EXERCISE
In the entries that follow, the first line to write out is the one containing "- destruct (utf8_char (Z.of_N d))", and the last is the one containing "apply (f_equal utf8_split) in Heq.". Reproduce that stretch exactly, with nothing before or after it.

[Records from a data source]
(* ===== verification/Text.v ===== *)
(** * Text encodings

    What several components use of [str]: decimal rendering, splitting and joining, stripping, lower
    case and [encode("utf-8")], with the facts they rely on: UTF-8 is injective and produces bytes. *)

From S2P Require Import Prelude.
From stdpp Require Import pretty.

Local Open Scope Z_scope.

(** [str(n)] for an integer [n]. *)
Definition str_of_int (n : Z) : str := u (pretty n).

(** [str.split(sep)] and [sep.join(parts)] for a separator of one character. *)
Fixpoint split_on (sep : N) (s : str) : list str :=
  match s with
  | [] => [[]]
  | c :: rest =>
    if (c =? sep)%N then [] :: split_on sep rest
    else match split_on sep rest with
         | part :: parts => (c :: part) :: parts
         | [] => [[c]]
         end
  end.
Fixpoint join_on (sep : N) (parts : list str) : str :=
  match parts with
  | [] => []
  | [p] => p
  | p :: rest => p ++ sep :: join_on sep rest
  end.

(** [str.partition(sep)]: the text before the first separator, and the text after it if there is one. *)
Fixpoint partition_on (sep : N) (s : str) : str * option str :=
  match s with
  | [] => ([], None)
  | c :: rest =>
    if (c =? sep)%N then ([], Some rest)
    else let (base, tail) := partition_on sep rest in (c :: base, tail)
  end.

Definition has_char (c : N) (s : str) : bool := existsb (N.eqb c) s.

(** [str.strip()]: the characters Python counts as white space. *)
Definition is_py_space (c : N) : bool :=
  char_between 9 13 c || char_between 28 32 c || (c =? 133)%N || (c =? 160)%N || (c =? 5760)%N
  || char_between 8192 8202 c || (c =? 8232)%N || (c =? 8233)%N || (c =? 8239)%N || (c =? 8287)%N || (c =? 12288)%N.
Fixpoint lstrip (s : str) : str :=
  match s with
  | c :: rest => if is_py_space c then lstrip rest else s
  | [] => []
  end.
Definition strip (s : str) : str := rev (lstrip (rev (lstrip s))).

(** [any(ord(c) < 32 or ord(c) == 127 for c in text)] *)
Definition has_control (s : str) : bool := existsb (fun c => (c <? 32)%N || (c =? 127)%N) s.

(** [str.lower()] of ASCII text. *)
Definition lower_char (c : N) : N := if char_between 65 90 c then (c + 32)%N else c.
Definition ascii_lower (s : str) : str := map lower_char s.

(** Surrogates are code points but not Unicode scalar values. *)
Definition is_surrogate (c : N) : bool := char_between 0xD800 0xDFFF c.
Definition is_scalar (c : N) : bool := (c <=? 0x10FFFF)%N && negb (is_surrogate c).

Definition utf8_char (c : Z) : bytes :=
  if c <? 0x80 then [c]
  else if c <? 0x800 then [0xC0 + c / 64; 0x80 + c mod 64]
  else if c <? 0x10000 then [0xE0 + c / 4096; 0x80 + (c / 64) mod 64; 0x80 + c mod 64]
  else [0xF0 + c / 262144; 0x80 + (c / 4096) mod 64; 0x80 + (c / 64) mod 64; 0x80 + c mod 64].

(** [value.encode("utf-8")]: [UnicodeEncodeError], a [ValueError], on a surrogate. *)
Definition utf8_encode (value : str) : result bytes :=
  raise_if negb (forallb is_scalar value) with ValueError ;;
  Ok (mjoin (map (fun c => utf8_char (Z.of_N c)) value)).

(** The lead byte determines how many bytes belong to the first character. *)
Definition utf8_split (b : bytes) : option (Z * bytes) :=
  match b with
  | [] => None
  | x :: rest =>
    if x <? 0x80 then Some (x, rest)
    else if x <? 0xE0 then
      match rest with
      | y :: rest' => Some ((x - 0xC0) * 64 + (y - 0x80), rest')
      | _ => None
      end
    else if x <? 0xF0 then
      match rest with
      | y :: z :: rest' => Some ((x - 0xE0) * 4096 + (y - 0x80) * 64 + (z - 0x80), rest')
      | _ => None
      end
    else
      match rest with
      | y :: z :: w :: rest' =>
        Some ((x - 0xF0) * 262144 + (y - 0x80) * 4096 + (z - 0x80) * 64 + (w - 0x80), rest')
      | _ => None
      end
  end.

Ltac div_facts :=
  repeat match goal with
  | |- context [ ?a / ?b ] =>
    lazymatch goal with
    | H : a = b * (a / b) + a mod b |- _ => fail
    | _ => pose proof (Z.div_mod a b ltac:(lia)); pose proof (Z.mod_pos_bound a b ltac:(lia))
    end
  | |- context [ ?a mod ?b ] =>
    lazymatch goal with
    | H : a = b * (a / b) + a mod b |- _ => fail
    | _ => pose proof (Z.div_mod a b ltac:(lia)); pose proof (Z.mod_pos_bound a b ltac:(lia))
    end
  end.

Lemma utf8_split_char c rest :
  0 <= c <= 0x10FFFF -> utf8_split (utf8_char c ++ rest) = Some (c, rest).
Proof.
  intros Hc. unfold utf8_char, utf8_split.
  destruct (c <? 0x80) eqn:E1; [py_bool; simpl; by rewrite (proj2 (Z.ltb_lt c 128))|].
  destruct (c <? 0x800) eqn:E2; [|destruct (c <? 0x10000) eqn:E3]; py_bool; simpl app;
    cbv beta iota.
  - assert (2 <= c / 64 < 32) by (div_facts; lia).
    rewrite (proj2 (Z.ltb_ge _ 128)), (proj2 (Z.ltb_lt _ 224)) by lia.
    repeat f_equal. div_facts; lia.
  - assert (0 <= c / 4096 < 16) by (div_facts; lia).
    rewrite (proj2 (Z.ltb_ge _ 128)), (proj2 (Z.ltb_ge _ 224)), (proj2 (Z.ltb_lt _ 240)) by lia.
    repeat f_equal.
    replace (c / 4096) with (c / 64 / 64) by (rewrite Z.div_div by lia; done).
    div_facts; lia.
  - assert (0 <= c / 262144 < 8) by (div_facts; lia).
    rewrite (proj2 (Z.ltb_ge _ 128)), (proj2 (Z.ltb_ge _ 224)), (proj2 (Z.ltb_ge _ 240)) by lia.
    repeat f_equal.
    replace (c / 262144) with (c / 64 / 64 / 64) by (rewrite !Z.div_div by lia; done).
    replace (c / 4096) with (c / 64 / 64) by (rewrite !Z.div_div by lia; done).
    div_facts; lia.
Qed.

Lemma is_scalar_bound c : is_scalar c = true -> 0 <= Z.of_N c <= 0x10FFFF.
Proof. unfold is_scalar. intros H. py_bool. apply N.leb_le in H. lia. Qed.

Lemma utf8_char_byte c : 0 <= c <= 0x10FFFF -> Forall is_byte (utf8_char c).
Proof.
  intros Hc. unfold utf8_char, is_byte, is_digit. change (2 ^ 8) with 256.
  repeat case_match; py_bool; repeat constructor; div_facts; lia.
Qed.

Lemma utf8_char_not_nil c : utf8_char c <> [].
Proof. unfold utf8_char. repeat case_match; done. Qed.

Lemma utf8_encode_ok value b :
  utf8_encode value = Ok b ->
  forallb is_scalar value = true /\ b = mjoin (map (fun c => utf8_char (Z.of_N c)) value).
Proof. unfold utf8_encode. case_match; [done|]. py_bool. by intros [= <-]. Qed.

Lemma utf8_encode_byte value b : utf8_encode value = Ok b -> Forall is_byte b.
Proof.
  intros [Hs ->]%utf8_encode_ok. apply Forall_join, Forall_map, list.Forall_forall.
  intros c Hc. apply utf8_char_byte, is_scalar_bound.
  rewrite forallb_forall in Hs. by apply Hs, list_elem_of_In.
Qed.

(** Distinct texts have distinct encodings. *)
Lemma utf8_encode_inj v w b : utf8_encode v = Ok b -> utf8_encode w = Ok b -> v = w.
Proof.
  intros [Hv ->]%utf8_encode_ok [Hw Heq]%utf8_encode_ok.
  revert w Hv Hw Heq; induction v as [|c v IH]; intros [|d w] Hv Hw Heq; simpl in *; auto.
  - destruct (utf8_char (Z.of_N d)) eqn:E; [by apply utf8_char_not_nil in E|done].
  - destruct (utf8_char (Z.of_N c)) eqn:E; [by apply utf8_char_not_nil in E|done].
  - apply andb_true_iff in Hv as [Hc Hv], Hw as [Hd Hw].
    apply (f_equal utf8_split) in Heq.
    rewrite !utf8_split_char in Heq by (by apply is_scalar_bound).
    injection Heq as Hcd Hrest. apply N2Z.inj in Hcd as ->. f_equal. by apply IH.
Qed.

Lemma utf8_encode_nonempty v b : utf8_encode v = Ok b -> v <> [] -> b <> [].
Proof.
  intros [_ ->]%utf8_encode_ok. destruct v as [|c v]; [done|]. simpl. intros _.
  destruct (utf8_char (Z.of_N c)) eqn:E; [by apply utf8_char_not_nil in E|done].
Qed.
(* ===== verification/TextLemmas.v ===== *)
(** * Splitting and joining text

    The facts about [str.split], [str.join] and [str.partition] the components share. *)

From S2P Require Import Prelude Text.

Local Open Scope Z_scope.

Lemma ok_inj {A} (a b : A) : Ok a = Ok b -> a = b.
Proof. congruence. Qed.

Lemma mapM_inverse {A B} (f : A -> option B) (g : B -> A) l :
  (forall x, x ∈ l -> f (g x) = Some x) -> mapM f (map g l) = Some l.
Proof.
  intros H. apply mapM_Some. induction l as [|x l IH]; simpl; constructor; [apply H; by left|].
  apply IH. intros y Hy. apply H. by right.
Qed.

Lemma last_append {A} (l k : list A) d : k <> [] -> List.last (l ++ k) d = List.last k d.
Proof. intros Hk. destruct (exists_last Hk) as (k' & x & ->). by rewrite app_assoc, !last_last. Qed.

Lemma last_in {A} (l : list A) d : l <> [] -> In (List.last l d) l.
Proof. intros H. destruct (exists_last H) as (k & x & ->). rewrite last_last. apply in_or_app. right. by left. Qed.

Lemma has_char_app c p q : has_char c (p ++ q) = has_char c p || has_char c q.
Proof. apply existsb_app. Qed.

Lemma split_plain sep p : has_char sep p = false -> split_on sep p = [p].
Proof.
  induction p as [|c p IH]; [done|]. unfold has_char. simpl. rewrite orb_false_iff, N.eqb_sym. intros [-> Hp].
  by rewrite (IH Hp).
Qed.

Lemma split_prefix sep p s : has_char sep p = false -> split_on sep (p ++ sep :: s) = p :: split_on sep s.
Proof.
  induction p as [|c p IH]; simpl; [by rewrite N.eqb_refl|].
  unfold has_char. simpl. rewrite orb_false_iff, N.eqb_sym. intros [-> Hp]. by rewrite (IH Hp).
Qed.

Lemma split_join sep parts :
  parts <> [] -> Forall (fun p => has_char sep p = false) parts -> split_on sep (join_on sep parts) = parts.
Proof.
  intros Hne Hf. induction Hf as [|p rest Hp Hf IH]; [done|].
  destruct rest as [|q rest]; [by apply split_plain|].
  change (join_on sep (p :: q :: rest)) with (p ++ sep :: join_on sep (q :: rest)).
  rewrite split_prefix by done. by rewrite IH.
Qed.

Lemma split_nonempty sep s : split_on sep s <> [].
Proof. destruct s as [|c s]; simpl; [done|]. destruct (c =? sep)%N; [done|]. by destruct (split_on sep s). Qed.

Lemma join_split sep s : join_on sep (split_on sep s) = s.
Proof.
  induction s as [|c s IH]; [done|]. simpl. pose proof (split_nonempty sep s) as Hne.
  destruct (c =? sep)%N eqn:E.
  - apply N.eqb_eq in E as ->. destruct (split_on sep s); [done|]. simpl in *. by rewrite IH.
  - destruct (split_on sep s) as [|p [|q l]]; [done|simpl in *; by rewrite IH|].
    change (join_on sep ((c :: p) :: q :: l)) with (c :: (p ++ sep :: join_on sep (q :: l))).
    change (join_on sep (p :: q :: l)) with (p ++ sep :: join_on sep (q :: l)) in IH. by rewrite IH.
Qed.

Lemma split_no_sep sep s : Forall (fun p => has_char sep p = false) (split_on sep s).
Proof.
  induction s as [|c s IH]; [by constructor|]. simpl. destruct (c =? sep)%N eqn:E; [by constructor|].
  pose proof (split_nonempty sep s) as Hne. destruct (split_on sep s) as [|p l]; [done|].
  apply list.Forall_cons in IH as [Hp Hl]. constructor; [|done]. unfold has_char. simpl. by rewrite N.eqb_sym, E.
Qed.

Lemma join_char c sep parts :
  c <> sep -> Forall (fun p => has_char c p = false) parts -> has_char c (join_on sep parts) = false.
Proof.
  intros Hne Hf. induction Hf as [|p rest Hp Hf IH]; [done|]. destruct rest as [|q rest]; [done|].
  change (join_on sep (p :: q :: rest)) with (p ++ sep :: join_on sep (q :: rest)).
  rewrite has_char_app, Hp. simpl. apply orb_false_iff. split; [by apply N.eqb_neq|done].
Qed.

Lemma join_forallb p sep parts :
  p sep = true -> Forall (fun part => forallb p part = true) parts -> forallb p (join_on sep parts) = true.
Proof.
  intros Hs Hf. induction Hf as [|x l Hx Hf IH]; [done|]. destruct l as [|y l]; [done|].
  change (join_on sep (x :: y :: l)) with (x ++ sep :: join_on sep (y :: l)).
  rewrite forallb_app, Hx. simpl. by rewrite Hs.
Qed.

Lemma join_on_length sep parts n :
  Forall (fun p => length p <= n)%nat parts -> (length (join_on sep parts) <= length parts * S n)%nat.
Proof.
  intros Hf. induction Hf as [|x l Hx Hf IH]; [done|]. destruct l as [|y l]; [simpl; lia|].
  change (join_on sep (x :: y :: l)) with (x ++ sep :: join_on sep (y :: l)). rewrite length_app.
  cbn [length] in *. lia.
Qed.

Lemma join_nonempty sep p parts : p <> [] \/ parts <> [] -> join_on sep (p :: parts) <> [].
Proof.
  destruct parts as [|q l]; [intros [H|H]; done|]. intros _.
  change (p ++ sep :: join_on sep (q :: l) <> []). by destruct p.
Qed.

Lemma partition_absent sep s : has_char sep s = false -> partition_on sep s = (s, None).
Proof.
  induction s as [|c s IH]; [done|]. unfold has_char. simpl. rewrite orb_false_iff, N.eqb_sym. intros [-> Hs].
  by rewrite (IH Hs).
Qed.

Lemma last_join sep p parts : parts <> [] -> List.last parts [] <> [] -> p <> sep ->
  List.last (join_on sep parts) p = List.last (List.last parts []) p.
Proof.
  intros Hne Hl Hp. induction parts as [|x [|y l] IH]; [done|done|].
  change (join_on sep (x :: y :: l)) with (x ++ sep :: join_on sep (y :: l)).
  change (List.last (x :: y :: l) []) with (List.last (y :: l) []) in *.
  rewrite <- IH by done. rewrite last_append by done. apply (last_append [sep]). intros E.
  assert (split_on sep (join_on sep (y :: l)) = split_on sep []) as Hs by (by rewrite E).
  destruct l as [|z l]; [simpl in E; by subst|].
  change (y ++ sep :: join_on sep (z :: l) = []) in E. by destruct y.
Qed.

EXERCISE ANSWER
  - destruct (utf8_char (Z.of_N d)) eqn:E; [by apply utf8_char_not_nil in E|done].
  - destruct (utf8_char (Z.of_N c)) eqn:E; [by apply utf8_char_not_nil in E|done].
  - apply andb_true_iff in Hv as [Hc Hv], Hw as [Hd Hw].
    apply (f_equal utf8_split) in Heq.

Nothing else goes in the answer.